:: WHAT YOU WILL DO ::
From the data below, copy exactly the lines that lie between the one holding "(** The calls" and the one holding "batch is pending: no", including both, and nothing more.

--- START ---

(** C5, as the code has it. While a batch is processed with short-form
    publication on ([publishLoreToX]) and the lore generated, whatever the
    state of the gate when the tick started: the tick waits while the permit
    is not granted, and once it has run,
    - if the marketing scheduler is enabled and the local time lies inside
      the marketing window, the worker generates no short text and publishes
      nothing to the short-form channel for the batch, logs the skip with
      reason "marketing_window", and the batch is consumed (no later retry);
    - if the scheduler is disabled or the time lies outside the window, the
      worker goes on to generate the short text;
    - the window is the arc of the day from [base - floor(window/2)] to
      [base + floor(window/2)] when the window is shorter than a day. *)
Theorem marketing_window_skips_short_form
    (evs : list Semaphore.Event) (w : World) (b : LoreBatch) (rest : list LoreBatch)
    (p : MarketingPolicy.Policy) (h m : Z)
    (payload lore : jsstring) (img : option jsstring) (ids : list jsstring) :
  nearAiApiKey cfg ≠ "" → idle_ready w → pending w = b :: rest →
  publishLoreToX cfg = true →
  MarketingPolicy.getMarketingPolicy (marketing cfg) = Ok p →
  local_time (LoreTypes.id b) = Some (h, m) →
  buildLorePayload b (chronicle_memory w) = Ok (payload, img, ids) →
  writeLoreUnlocked payload (LoreTypes.id b) = Ok lore →
  ∃ w1 e, tick_with evs w = (w1, e) ∧ pending w1 = rest ∧
    (if bool_decide (Semaphore.calls (gate w)
                     ∈ Semaphore.resolved (others (Semaphore.calls (gate w)) evs
                                             (Semaphore.acquire (gate w) None)))
     then
       (∃ again, e = Finished again) ∧
       (MarketingPolicy.enabled p = true → inside_window p h m = true →
          skip_line p b ∈ log w1 ∧
          calls w1 = calls w ++ call_writeLore (LoreTypes.id b)
                       :: (if publishLoreToNearSocial cfg
                           then [call_publishLoreThread (LoreTypes.id b) lore] else [])) ∧
       (MarketingPolicy.enabled p = false ∨ inside_window p h m = false →
          call_writeXNotification (LoreTypes.id b) 1 ids ∈ calls w1)
     else e = Suspended ∧ calls w1 = calls w ∧ log w1 = log w) ∧
    ((MarketingPolicy.windowMinutes p < 1440)%Z → (0 ≤ h * 60 + m < 1440)%Z →
       (inside_window p h m = true ↔
        ((h * 60 + m - (MarketingPolicy.baseMinutes p - MarketingPolicy.windowMinutes p / 2))
           mod 1440 ≤ 2 * (MarketingPolicy.windowMinutes p / 2))%Z)).
Proof.
  intros Hkey Hready Hpend Hx Hpolicy Hlocal Hbuilt Hlore.
  destruct (tick_with_one evs w b rest Hkey Hready Hpend)
    as (w1 & e & Htw & _ & Hp1 & _ & Hcalls & _ & Hcase).
  exists w1, e. split; [done|]. split; [done|]. split.
  - destruct (tick_try_built evs w b payload img ids Hbuilt)
      as (k & v & Hkb & Hkp & _ & Hki & _ & Hcv & Hlv & Htry).
    rewrite Htry in Hcase, Hcalls.
    destruct (bool_decide _).
    + destruct (after_window p h m payload lore ids b Hx Hpolicy Hlocal Hlore k v Hkb Hkp Hki)
        as [Hskip Hgo].
      pose proof (try_after_await_frame k v) as (_ & [Hs1 Hs2] & _).
      destruct (try_after_await k v) as [w3 r]. cbn [fst snd] in *.
      rewrite Hcv in Hskip.
      destruct r as [[]|err| |]; cbn [fst snd] in *; try done.
      * destruct Hcase as (-> & _ & _ & _ & Hlog).
        split; [by eexists|]. rewrite Hcalls, Hlog. split; [done|].
        intros Hout. by apply Hgo.
      * destruct Hcase as (-> & _ & _ & _ & Hlog).
        split; [by eexists|]. rewrite Hcalls, Hlog. split.
        -- intros He Hin. destruct (Hskip He Hin) as [Hl Hc]. split; [|done].
           apply elem_of_app. by left.
        -- intros Hout. by apply Hgo.
    + cbn [fst snd] in *. destruct Hcase as (-> & _). split; [done|].
      rewrite Hcalls. cbn. rewrite Hcv. split; [done|].
      destruct (tick_with_one evs w b rest Hkey Hready Hpend) as (w1' & e' & Htw' & _).
      revert Htw. unfold tick_with.
      destruct (tick_start_eq w b rest Hkey Hready Hpend) as (-> & _).
      unfold try_before_await.
      change (chronicle_memory (tick_ws w b)) with (chronicle_memory w). rewrite Hbuilt.
      unfold tick_resume, meanwhile. cbn [inflight set_inflight set_gate].
      destruct (granted _ _).
      * pose proof (try_after_await_frame
           {| w_batch := b; w_payload := payload; w_imagePrompt := img; w_xAccountIds := ids;
              w_ticket := Semaphore.calls (gate (tick_ws w b)) |}) as Hfr.
        match goal with |- context [try_after_await ?k0 ?v0] =>
          specialize (Hfr v0); destruct (try_after_await k0 v0) as [w3 r3] end.
        destruct Hfr as (_ & [? ?] & _). cbn [snd] in *.
        destruct r3 as [[]|?| |]; try done; destruct (finally _); by intros [=].
      * by intros [= <-].
  - intros Hw Hnow.
    destruct (MarketingPolicy.getMarketingPolicy_window _ _ Hpolicy)
      as (Hb & Hw0 & _ & Hse).
    destruct Hse as [Hs He]; [by eapply Z.lt_trans|].
    unfold inside_window. rewrite Hs, He.
    apply MarketingPolicy.window_is_arc; [done| |done].
    split; [apply Z.div_pos; lia|]. apply Z.div_lt_upper_bound; lia.
Qed.

(** *** Further properties of the worker *)

(** [writeXNotificationFromLore(lore, batchId, accountIds)]
    ([xNotificationWriter.ts]): each attempt takes the permit for itself; an
    error of the writer is not caught. *)
Fixpoint writeXNotification_loop (n attempt : nat) (lore : jsstring) (batchId : string)
    (accountIds : list jsstring) (w : World) : World * outcome jsstring :=
  match n with
  | O => (w, Exn "Error: x_notification_failed_to_fit_constraints")
  | S n' =>
      match withNearAiPermit
              (λ w0, (do_call (call_writeXNotification batchId attempt accountIds) w0,
                      to_outcome (writeXNotificationFromLoreUnlocked lore batchId attempt accountIds)))
              w with
      | (w1, Val text) =>
          if negb (nonempty text)
             || bool_decide (260 < length text)
             || XNotification.hasUrlLike text
             || Regex.test XNotification.hashtag text
             || negb (XNotification.containsAllAccountIds text accountIds)
          then writeXNotification_loop n' (S attempt) lore batchId accountIds w1
          else (w1, Val text)
      | (w1, Exn e) => (w1, Exn e)
      | (w1, Fuel) => (w1, Fuel)
      | (w1, Parked) => (w1, Parked)
      end
  end.

Definition writeXNotificationFromLore (lore : jsstring) (batchId : string)
    (accountIds : list jsstring) (w : World) : World * outcome jsstring :=
  if String.eqb (nearAiApiKey cfg) ""
  then (w, Exn "Error: NEAR_AI_KEY is not set (used for xNotification)")
  else writeXNotification_loop 4 1 lore batchId accountIds w.

(** The calls of the short-text writer a world has made. *)
Definition x_attempts (w : World) : list nat :=
  omap (λ c, match c with call_writeXNotification _ k _ => Some k | _ => None end) (calls w).

(** [tick()] returns early, having stamped [lastTickAt] only, when the
    worker is busy, when the generation dependency has no key, and when no
    batch is pending: no batch is consumed and no collaborator is called. *)
Theorem worker_tick_early_returns (w : World) :
  RingBuffer.reachable (Batcher.pendingBatches (batcher w)) →
  busy (state w) = true ∨ nearAiApiKey cfg = "" ∨ pending w = [] →
  ∃ w', runOnce w = (w', Val tt) ∧
    pending w' = pending w ∧ calls w' = calls w ∧ store w' = store w ∧ gate w' = gate w ∧
    log w' = log w ∧
    state w' = {| busy := busy (state w); lastTickAt := Some (Date_now (clock w));
                  lastBatchId := lastBatchId (state w);
                  lastPublishedNear := lastPublishedNear (state w);
                  lastPublishedX := lastPublishedX (state w);
                  lastError := lastError (state w) |}.
Proof.
  intros W%RingBuffer.reachable_wf Hcase. unfold runOnce, tick.
  assert (Hbody : ∃ w', tick_start w = (w', NoOp) ∧
    pending w' = pending w ∧ calls w' = calls w ∧ store w' = store w ∧ gate w' = gate w ∧
    log w' = log w ∧
    state w' = {| busy := busy (state w); lastTickAt := Some (Date_now (clock w));
                  lastBatchId := lastBatchId (state w);
                  lastPublishedNear := lastPublishedNear (state w);
                  lastPublishedX := lastPublishedX (state w);
                  lastError := lastError (state w) |}).
  { unfold tick_start. cbn [stamp now set_state state busy].
    destruct (busy (state w)) eqn:Eb.
    { eexists. split; [reflexivity|]. repeat split; cbn; by rewrite ?Eb. }
    destruct (String.eqb (nearAiApiKey cfg) "") eqn:Ek.
    { eexists. split; [reflexivity|]. repeat split; cbn; by rewrite ?Eb. }
    destruct Hcase as [?|[Hk|Hp]]; [done|by rewrite Hk in Ek|].
    unfold Batcher.drainPending. cbn [batcher set_state].
    destruct (RingBuffer.drain_spec (Batcher.pendingBatches (batcher w)) 1 W ltac:(lia))
      as (_ & Hout & Hrest).
    destruct (RingBuffer.drain (Batcher.pendingBatches (batcher w)) 1) as [p out].
    cbn [fst snd] in *. unfold pending in Hp. rewrite Hp in Hout, Hrest.
    rewrite take_nil in Hout. rewrite drop_nil in Hrest. subst out. cbn [head].
    eexists. split; [reflexivity|]. unfold pending. cbn. rewrite Hrest, Hp, ?Eb.
    by repeat split. }
  destruct Hbody as (w' & Hb & H). exists w'. split; [|exact H].
  by rewrite Hb, chain_NoOp.
Qed.

(** [withNearAiPermit] entered with the permit free runs the function at
    once and hands the permit back whether the function returns or throws:
    afterwards the gate is free again, with the counters it had. *)
Theorem permit_released_on_return_and_throw {A} (fn : World → World * outcome A) (w : World) :
  gate_free (gate w) → (∀ w0, gate (fn w0).1 = gate w0) →
  (withNearAiPermit fn w).2 = (fn (set_gate (Semaphore.acquire (gate w) None) w)).2 ∧
  gate_free (gate (withNearAiPermit fn w).1) ∧
  Semaphore.stats (gate (withNearAiPermit fn w).1) = Semaphore.stats (gate w).
Proof.
  intros Hfree Hfn.
  destruct (gate_free_acquire _ Hfree) as (Hres & Hlive & Hq & Hav).
  unfold withNearAiPermit. rewrite bool_decide_eq_true_2 by done.
  pose proof (Hfn (set_gate (Semaphore.acquire (gate w) None) w)) as Hg. cbn [gate set_gate] in Hg.
  destruct (fn (set_gate (Semaphore.acquire (gate w) None) w)) as [w2 r].
  cbn [fst snd gate set_gate] in *. split; [done|]. rewrite Hg.
  split.
  - apply gate_free_release; [done..|]. rewrite Hav. destruct Hfree. lia.
  - unfold Semaphore.release. rewrite bool_decide_eq_true_2 by done. rewrite Hq.
    unfold Semaphore.stats. cbn. rewrite Hav. destruct Hfree as [_ Hq0]. rewrite Hq0.
    unfold Semaphore.acquire. destruct (0 <? _)%Z; cbn; f_equal; f_equal; lia.
Qed.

--- END ---

:: RESPONSE FOR THIS EXERCISE ::
(** The calls of the short-text writer a world has made. *)
Definition x_attempts (w : World) : list nat :=
  omap (λ c, match c with call_writeXNotification _ k _ => Some k | _ => None end) (calls w).

(** [tick()] returns early, having stamped [lastTickAt] only, when the
    worker is busy, when the generation dependency has no key, and when no
    batch is pending: no batch is consumed and no collaborator is called. *)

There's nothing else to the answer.